TASK REQUIREMENTS -> Every line below that mentions the word "export" should be copied out.

Top of RECORDS SHOWN

(** * The geometric image-fit engine of image-lora-prep

    A shallow embedding of [src/func/resize.py] and of [map_resample] from
    [src/func/io_utils.py], together with the Python arithmetic and the part
    of the imaging library (Pillow) that these functions call; and of the
    callers of the engine: [src/func/crop_auto.py], the per-image step of
    [cmd_scale] in [main.py], the geometry of the manual cropper
    [src/func/crop_manual_gui.py], and the arguments that
    [io_utils.save_image] passes to the library.

    - Python [int] is [Z]; Python [float] is IEEE-754 binary64, modelled by
      the rationals it denotes with every operation rounded to nearest, ties
      to even (module [Binary64]), plus the two infinities and NaN.
    - Image objects live in a heap (a list indexed by object identity), so
      that aliasing ("returns the same object") and in-place updates
      ([thumbnail], [paste]) are visible.
    - Pixel buffers are opaque: a symbolic term records how a buffer was
      obtained (cropped, resampled, pasted). *)

From Stdlib Require Import ZArith QArith Qround Qabs Qpower Qreduction.
From Stdlib Require Import Lia Lra Lqa Bool String Ascii.
From Stdlib Require Floats.
From stdpp Require Import base list gmap strings.

(** ** IEEE-754 binary64 arithmetic on rationals *)

Module Binary64.
Local Open Scope Q_scope.

Definition pow2 (e : Z) : Q := 2 ^ e.

(** [mag x] is the integer [m] with [2^(m-1) <= |x| < 2^m] (for [x <> 0]). *)
Definition mag (x : Q) : Z :=
  let k := (Z.log2 (Z.abs (Qnum x)) - Z.log2 (Zpos (Qden x)))%Z in
  if Qle_bool (pow2 k) (Qabs x) then (k + 1)%Z else k.

(** Round to the nearest integer, ties to the even one. *)
Definition rne (x : Q) : Z :=
  let f := Qfloor x in
  match Qcompare (x - inject_Z f) (1 # 2) with
  | Lt => f
  | Gt => (f + 1)%Z
  | Eq => if Z.even f then f else (f + 1)%Z
  end.

(** Exponent of the unit in the last place: 53 significant bits, and the
    gradual underflow of subnormal numbers below [2^-1022]. *)
Definition ulp_exp (x : Q) : Z := Z.max (mag x - 53) (-1074).

(** The binary64 number nearest to [x] (no exponent upper bound here; the
    overflow test is [overflows] below). The result is in lowest terms. *)
Definition rnd (x : Q) : Q :=
  let e := ulp_exp x in
  let m := rne (Qabs x * pow2 (- e)) in
  Qred (inject_Z (if Qle_bool 0 x then m else (- m)%Z) * pow2 e).

Definition overflows (r : Q) : bool := Qle_bool (pow2 1024) (Qabs r).

Definition Qlt_bool (x y : Q) : bool := negb (Qle_bool y x).

End Binary64.

(** ** Python values: exceptions, floats, the arithmetic the engine uses *)

Module Py.
Import Binary64.

Inductive exn := ZeroDivisionError | OverflowError | ValueError.

Inductive result (A : Type) := Ok (a : A) | Raise (e : exn).
Arguments Ok {A} a.
Arguments Raise {A} e.

#[export] Instance result_ret : MRet result := fun A a => Ok a.
#[export] Instance result_bind : MBind result := fun A B f r =>
  match r with Ok a => f a | Raise e => Raise e end.

(** A Python float. The sign of zero is not kept: no operation used here
    can observe it (division by either zero raises). *)
Inductive float := Finite (q : Q) | Infinite (negative : bool) | NaN.

Definition is_neg (q : Q) : bool := negb (Qle_bool 0 q).

(** The float nearest to the exact result [x] of a float operation. *)
Definition to_float (x : Q) : float :=
  let r := rnd x in
  if overflows r then Infinite (is_neg r) else Finite r.

(** [float(n)] for an int, as done implicitly by [int * float] and
    [int / float]. *)
Definition float_of_int (n : Z) : result float :=
  let r := rnd (inject_Z n) in
  if overflows r then Raise OverflowError else Ok (Finite r).

(** [a / b] on two ints: the correctly rounded quotient. *)
Definition int_truediv (a b : Z) : result float :=
  if (b =? 0)%Z then Raise ZeroDivisionError
  else let r := rnd (inject_Z a / inject_Z b)%Q in
       if overflows r then Raise OverflowError else Ok (Finite r).

Definition float_sub (a b : float) : float :=
  match a, b with
  | NaN, _ | _, NaN => NaN
  | Finite x, Finite y => to_float (x - y)%Q
  | Finite _, Infinite s => Infinite (negb s)
  | Infinite s, Finite _ => Infinite s
  | Infinite s, Infinite t => if Bool.eqb s t then NaN else Infinite s
  end.

Definition float_mul (a b : float) : float :=
  match a, b with
  | NaN, _ | _, NaN => NaN
  | Finite x, Finite y => to_float (x * y)%Q
  | Finite x, Infinite s | Infinite s, Finite x =>
      if Qeq_bool x 0 then NaN else Infinite (xorb s (is_neg x))
  | Infinite s, Infinite t => Infinite (xorb s t)
  end.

Bottom of RECORDS SHOWN

OUTPUT OF THE EXERCISE ->
#[export] Instance result_ret : MRet result := fun A a => Ok a.
#[export] Instance result_bind : MBind result := fun A B f r =>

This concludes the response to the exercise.